AUGUSTA, GA., SEPT. 20 -- -- The operator of the Savannah River nuclear arms plant has uncovered up to 2,000 problems in one of the three reactors that could delay the year-end deadline for restarting operations, according to an Energy Department official.

Westinghouse Savannah River Co., which runs the plant for the government, has discovered the faults since mid-August, said Assistant Secretary Steve Richardson.

"It's like taking your car in and the mechanic really starts working on it and finds more things wrong," Richardson said. "Those things were not anticipated in the schedule; there was no way you could."

The plant, in South Carolina across the Savannah River from Augusta, has been shut down since August 1988 because of safety concerns.
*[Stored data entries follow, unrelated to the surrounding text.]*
(* ===== verification/PgSaved.v ===== *)
(** * Transfers, similarity, saved queries and endpoints

    [import], [export] and [knn_search], the saved queries and the published
    endpoints of src/packages/adapters/src/postgresql-data-api.mjs, and the choice
    among all operations. *)
From S2P Require Import Prelude JsValue Json Regex PgTable PgSql PgPlan PgBulk.
Local Open Scope Z_scope.

Section saved.
Context `{!NumberText}.

(** ** Import and export *)

Definition transfer_format (r : data_request) (what : string) : result js_error string :=
  let format := lower_trim (coalesce (member r "format") (JStr "json")) in
  if str_in format ["json"; "csv"] then Ok format else Err (plain_error ("Unsupported PostgreSQL " +:+ what +:+ " format " +:+ format +:+ ".")).

Definition import_mode (r : data_request) : string := lower_trim (coalesce (member r "mode") (JStr "insert")).

Definition batch_detail (p : data_plan) : option batch_config := match pn_detail p with BulkDetail b _ => Some b | _ => None end.

(** [{ ...plan, operation, ... }] *)
Definition replanned (operation : string) (detail : plan_detail) (p : data_plan) : data_plan :=
  mk_plan operation (pn_command p) (pn_role p) (pn_workspace p) (pn_database p) (pn_schema p) (pn_table p) (pn_selection p) (pn_joins p)
    (pn_filters p) (pn_order p) (pn_page p) (pn_count p) (pn_reason p) (pn_rls p) (pn_row_predicate p) (pn_sql p) (pn_mutation p)
    (pn_returning p) (pn_settings p) detail.

Definition copy_text (t : table) (columns : list string) (r : data_request) : string :=
  "COPY " +:+ qualifiedTableName (tb_schema t) (tb_name t) +:+ " (" +:+ comma (quoteIdent <$> columns) +:+ ") FROM STDIN WITH (FORMAT csv, HEADER "
  +:+ (if jsval_eqb (member r "headerRow") (JBool false) then "false" else "true") +:+ ", DELIMITER "
  +:+ quoteLiteral (js_to_string (coalesce (member r "delimiter") (JStr ","))) +:+ ")".

Definition import_plan (r : data_request) (cx : plan_context) : result js_error data_plan :=
  format ← transfer_format r "import";
  if String.eqb format "json" then
    p ← bulk_insert_plan (coalesce (member r "rows") (member r "items")) r cx;
    Ok (replanned "import" (ImportDetail format (import_mode r) (batch_detail p)) p)
  else
    t ← normalizeTableDefinition (rq_table r);
    columns ← normalizeSelect (coalesce (member r "columns") (member r "select")) t;
    role_decision ← resolveEffectiveRole (cx_roles cx) "insert" (rq_access r) (rq_session r) None t [];
    let '(role, d) := (role_decision : string * access_decision) in
    Ok (mk_plan "import" "insert" role (cx_workspace cx) (cx_database cx) (tb_schema t) (tb_name t) columns [] [] [] None None
          (ad_reason d) (negb (bool_decide (ac_rls (rq_access r) = Some false))) (ad_row_predicate d)
          (mk_sql (copy_text t columns r) [coalesce (member r "csvText") (JStr "")]) None [] (cx_settings cx)
          (ImportDetail format (import_mode r) None)).

Definition export_statement (t : table) (q : row_query) (d : access_decision) (role : string) (session : jsval)
    : build (string * list string * list relation_summary) :=
  filters ← buildFilterClauses "base" (ry_filters q);
  rls ← buildRlsClause "base" d session;
  fs ← buildJoinFragments session role (ry_joins q);
  let wheres := option_list rls ++ filters in
  mret (lines_of (["SELECT " +:+ comma (base_select (ry_select q) ++ jf_select fs);
                   "FROM " +:+ qualifiedTableName (tb_schema t) (tb_name t) +:+ " AS base"]
                  ++ jf_joins fs ++ where_line wheres ++ ["ORDER BY " +:+ comma (buildOrderClause "base" (ry_order q))]),
        wheres, jf_relations fs).

Definition export_plan (r : data_request) (cx : plan_context) : result js_error data_plan :=
  t ← normalizeTableDefinition (rq_table r);
  q ← regular_query "export" r t;
  options ← normalizeResponseOptions (rq_members r);
  role_decision ← resolveEffectiveRole (cx_roles cx) "select" (rq_access r) (rq_session r) None t (ry_joins q);
  let '(role, d) := (role_decision : string * access_decision) in
  match export_statement t q d role (rq_session r) [] with
  | (Err e, _) => Err e
  | (Ok (text, wheres, relations), values) =>
      format ← transfer_format r "export";
      Ok (mk_plan "export" "select" role (cx_workspace cx) (cx_database cx) (tb_schema t) (tb_name t) (ry_select q) relations (ry_filters q)
            (ry_order q) None (buildCountPlan t wheres values options.1) (ad_reason d) (negb (bool_decide (ac_rls (rq_access r) = Some false)))
            (ad_row_predicate d)
            (mk_sql (if String.eqb format "csv" then lines_of ["COPY ("; text; ") TO STDOUT WITH (FORMAT csv, HEADER true)"] else text) values)
            None [] (cx_settings cx) (ExportDetail format))
  end.

(** ** Similarity *)

(** The map of metrics is an object: two names of its prototype find something. *)
Definition metric_operator (metric : string) : option string :=
  match assoc_lookup metric [("cosine", "<=>"); ("l2", "<->"); ("inner_product", "<#>")] with
  | Some op => Some op
  | None => if String.eqb metric "constructor" then Some "function Object() { [native code] }"
            else if String.eqb metric "__proto__" then Some "[object Object]" else None
  end.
Westinghouse, which assumed control of the plant from Du Pont in April 1989, did not specify the nature of the latest problems.

Westinghouse and Energy Department officials will recommend to Energy Secretary James D. Watkins within three weeks whether to delay the restart, Richardson said.

"It's too early to tell whether we would recommend any schedule changes," Westinghouse spokesman Bruce Cadotte said. "We are still going through the analysis with the Department of Energy."

In May, Watkins said the reactor would begin low-power testing in December and start producing materials for nuclear weapons later that month or early in January. The other two reactors would begin production by October 1991, he said.

The Savannah River reactors are the sole producers of tritium, a radioactive gas used to boost the explosive power of nuclear weapons.

Because it decays 5.5 percent annually, tritium-loaded warheads must be periodically replenished.